ACTION ITEM = In the records below, find the line that contains "(unsupported_language L), []))." and the line that contains "as [-> | Hne].", then retype exactly those two lines and every line between them.

EXTRACTED ENTRIES =
(** ** The tool descriptor *)

(** C9. tools/list returns one tool descriptor, synthesize_speech; its
    schema requires sentence and language, bounds sentence to 1..1000
    characters, restricts language to the six supported codes (the keys
    of the voice table), and leaves voice a string with no restriction
    that is not required. *)
Theorem listTools_descriptor :
  exists tool sentence language voice,
    listTools = [tool]
    /\ Schema.name tool = "synthesize_speech"
    /\ Schema.required (Schema.inputSchema tool) = ["sentence"; "language"]
    /\ map fst (Schema.properties (Schema.inputSchema tool)) = ["sentence"; "language"; "voice"]
    /\ Schema.property_of (Schema.inputSchema tool) "sentence" = Some sentence
    /\ Schema.type sentence = "string"
    /\ Schema.minLength sentence = Some 1
    /\ Schema.maxLength sentence = Some 1000
    /\ Schema.property_of (Schema.inputSchema tool) "language" = Some language
    /\ Schema.type language = "string"
    /\ Schema.enum language = Some supportedLanguages
    /\ length supportedLanguages = 6
    /\ NoDup supportedLanguages
    /\ (forall L, In L supportedLanguages <-> exists p, VOICE_CONFIG !! L = Some p)
    /\ Schema.property_of (Schema.inputSchema tool) "voice" = Some voice
    /\ Schema.type voice = "string"
    /\ Schema.enum voice = None
    /\ Schema.minLength voice = None
    /\ Schema.maxLength voice = None
    /\ ~ In "voice" (Schema.required (Schema.inputSchema tool)).
Proof.
  do 4 eexists. unfold listTools.
  repeat match goal with |- _ /\ _ => split end; try reflexivity.
  - apply (bool_decide_unpack _). vm_compute. exact I.
  - exact VOICE_CONFIG_supported.
  - simpl. intuition discriminate.
Qed.

(** ** Requests *)

(** A request with no protocol-level fault calls the registered tool with
    a sentence that is a non-empty string and a supported language. *)
Lemma no_fault_arguments (req : request) :
  request_fault req = None ->
  exists args s l,
    req = tool_call args
    /\ args !! "sentence" = Some (JStr s) /\ s <> ""
    /\ args !! "language" = Some (JStr l) /\ In l supportedLanguages.
Proof.
  unfold request_fault. destruct req as [n a]. cbn [name arguments].
  destruct (String.eqb_spec n "synthesize_speech") as [-> | Hn]; [|discriminate].
  cbn [negb]. destruct a as [args|]; [|discriminate].
  destruct (well_formed (args !! "sentence")) eqn:Hs; [|discriminate].
  destruct (well_formed (args !! "language")) eqn:Hl; [|discriminate].
  cbn [negb].
  destruct (existsb _ supportedLanguages) eqn:Hin; [|discriminate].
  intros _.
  destruct (args !! "sentence") as [[| | | | s | |]|] eqn:Es; try discriminate Hs.
  destruct (args !! "language") as [[| | | | l | |]|] eqn:El; try discriminate Hl.
  exists args, s, l.
  assert (Hpl : prop args "language" = JStr l) by (unfold prop; rewrite El; reflexivity).
  rewrite Hpl in Hin. cbn [str_of] in Hin.
  split; [reflexivity|]. split; [exact Es|].
  split. { simpl in Hs. destruct (String.eqb_spec s ""); [discriminate | assumption]. }
  split; [exact El|].
  apply existsb_exists in Hin. destruct Hin as (x & Hx & Heq).
  apply String.eqb_eq in Heq. subst. assumption.
Qed.

(** The fallback of getVoiceForLanguage to en-US is out of the handler's
    reach: a request that passes validation names a language of the voice
    table, and the voice used is one its profile allows. *)
Theorem fallback_unreachable (req : request) :
  request_fault req = None ->
  exists args l p voice,
    arguments req = Some args
    /\ args !! "language" = Some (JStr l)
    /\ VOICE_CONFIG !! l = Some p
    /\ getVoiceForLanguage l (prop args "voice") = Normal (JStr voice)
    /\ allowed p voice.
Proof.
  intros H.
  destruct (no_fault_arguments req H) as (args & s & l & -> & _ & _ & Hl & Hin).
  apply VOICE_CONFIG_supported in Hin. destruct Hin as (p & Hp).
  pose proof (getVoiceForLanguage_own l p (prop args "voice") Hp) as Hg.
  destruct (truthy (prop args "voice")
            && (strict_eq_str (prop args "voice") (default_voice p)
                || includes (alternatives p) (prop args "voice"))) eqn:E.
  - apply andb_true_iff in E. destruct E as [_ E].
    apply allowed_value in E. destruct E as (voice & Ev & Hv).
    rewrite Ev in Hg. exists args, l, p, voice. rewrite Ev.
    repeat split; assumption || reflexivity.
  - exists args, l, p, (default_voice p).
    repeat split; try (assumption || reflexivity). left. reflexivity.
Qed.

(** ** The server in an arbitrary environment *)

Section Properties.

Variable process_env : gmap string string.
Variable path_resolve : string -> string -> string.
Variable Number_toString : number -> string.

Local Abbreviation synthesize := (synthesizeSpeech process_env path_resolve Number_toString).
Local Abbreviation handle := (callTool process_env path_resolve Number_toString).

(** ** Validation *)

Lemma handle_invalid_sentence (args : gmap string value) (w : world) :
  well_formed (args !! "sentence") = false ->
  handle (tool_call args) w = (Throw (invalid_parameter "sentence"), []).
Proof.
  intros H. unfold callTool, tool_call. cbn [name arguments].
  rewrite String.eqb_refl. cbn [negb]. cbv zeta.
  rewrite string_guard_well_formed, H. reflexivity.
Qed.

Lemma handle_invalid_language (args : gmap string value) (w : world) :
  well_formed (args !! "sentence") = true ->
  well_formed (args !! "language") = false ->
  handle (tool_call args) w = (Throw (invalid_parameter "language"), []).
Proof.
  intros Hs Hl. unfold callTool, tool_call. cbn [name arguments].
  rewrite String.eqb_refl. cbn [negb]. cbv zeta.
  rewrite !string_guard_well_formed, Hs, Hl. reflexivity.
Qed.

Lemma handle_unsupported (args : gmap string value) (w : world) :
  well_formed (args !! "sentence") = true ->
  well_formed (args !! "language") = true ->
  includes supportedLanguages (prop args "language") = false ->
  handle (tool_call args) w
  = (Throw (unsupported_language (str_of (prop args "language"))), []).
Proof.
  intros Hs Hl Hi. unfold callTool, tool_call. cbn [name arguments].
  rewrite String.eqb_refl. cbn [negb]. cbv zeta.
  rewrite !string_guard_well_formed, Hs, Hl, Hi. reflexivity.
Qed.

Lemma handle_valid (args : gmap string value) (w : world) :
  well_formed (args !! "sentence") = true ->
  well_formed (args !! "language") = true ->
  includes supportedLanguages (prop args "language") = true ->
  handle (tool_call args) w
  = match synthesize (str_of (prop args "sentence")) (str_of (prop args "language"))
            (prop args "voice") w with
    | (Resolved result, calls) =>
        (Normal (text_response (success_text Number_toString result)), calls)
    | (Rejected message, calls) => (Normal (text_response (failure_text message)), calls)
    end.
Proof.
  intros Hs Hl Hi. unfold callTool, tool_call. cbn [name arguments].
  rewrite String.eqb_refl. cbn [negb]. cbv zeta.
  rewrite !string_guard_well_formed, Hs, Hl, Hi. reflexivity.
Qed.

Lemma well_formed_falsy (v : value) :
  truthy v = false \/ typeof v <> "string" -> well_formed (Some v) = false.
Proof.
  intros H. destruct v; try reflexivity. simpl in *.
  destruct H as [H | H]; [|congruence].
  apply negb_false_iff in H. rewrite H. reflexivity.
Qed.

(** C10. A call of the tool whose sentence argument is present and falsy
    (the empty string among others) or not a string is answered like a
    call with no sentence argument at all: the handler throws the Error
    with the message Invalid or missing "sentence" parameter, and nothing
    is synthesized. *)
Theorem falsy_sentence_as_missing (args : gmap string value) (v : value) (w : world) :
  truthy v = false \/ typeof v <> "string" ->
  handle (tool_call (<["sentence" := v]> args)) w
    = (Throw (invalid_parameter "sentence"), [])
  /\ handle (tool_call (delete "sentence" args)) w
    = (Throw (invalid_parameter "sentence"), [])
  /\ message (invalid_parameter "sentence")
    = "Invalid or missing " +:+ dq +:+ "sentence" +:+ dq +:+ " parameter".
Proof.
  intros H. repeat split.
  - apply handle_invalid_sentence. rewrite lookup_insert_eq.
    apply well_formed_falsy. exact H.
  - apply handle_invalid_sentence. rewrite lookup_delete_eq. reflexivity.
Qed.

(** C8. A call of the tool whose language argument is a string outside
    the six supported codes is answered by a thrown error and no
    synthesis call; when the sentence argument passes its check and the
    language is not the empty string, the error's message names the
    language and lists the six supported codes. *)
Theorem unsupported_language_rejected (args : gmap string value) (L : string) (w : world) :
  args !! "language" = Some (JStr L) ->
  ~ In L supportedLanguages ->
  (exists e, handle (tool_call args) w = (Throw e, []))
  /\ (well_formed (args !! "sentence") = true -> L <> "" ->
      handle (tool_call args) w = (Throw (unsupported_language L), [])
      /\ message (unsupported_language L)
         = "Unsupported language: " +:+ L
             +:+ ". Supported languages: en-US, fi-FI, es-ES, de-DE, fr-FR, sv-SE").
Proof.
  intros HL Hout.
  assert (Hinc : includes supportedLanguages (prop args "language") = false).
  { unfold prop. rewrite HL. simpl default.
    destruct (includes supportedLanguages (JStr L)) eqn:E; [|reflexivity].
    apply includes_In in E. destruct E as (s & [= <-] & Hs). contradiction. }
  assert (Hmain : well_formed (args !! "sentence") = true -> L <> "" ->
                  handle (tool_call args) w = (Throw (unsupported_language L), [])).
  { intros Hs Hne.
    rewrite handle_unsupported; [| assumption | | assumption].
    - unfold prop. rewrite HL. reflexivity.
    - rewrite HL. simpl. destruct (String.eqb_spec L ""); [contradiction | reflexivity]. }
  split.
  - destruct (well_formed (args !! "sentence")) eqn:Hs.
    + destruct (String.eqb_spec L "") as [-> | Hne].
      * eexists. apply handle_invalid_language; [assumption|]. rewrite HL. reflexivity.
      * eexists. apply Hmain; [reflexivity | assumption].
    + eexists. apply handle_invalid_sentence. assumption.
  - intros Hs Hne. split; [apply Hmain; assumption | reflexivity].
Qed.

EXERCISE RESPONSE =
                  handle (tool_call args) w = (Throw (unsupported_language L), [])).
  { intros Hs Hne.
    rewrite handle_unsupported; [| assumption | | assumption].
    - unfold prop. rewrite HL. reflexivity.
    - rewrite HL. simpl. destruct (String.eqb_spec L ""); [contradiction | reflexivity]. }
  split.
  - destruct (well_formed (args !! "sentence")) eqn:Hs.
    + destruct (String.eqb_spec L "") as [-> | Hne].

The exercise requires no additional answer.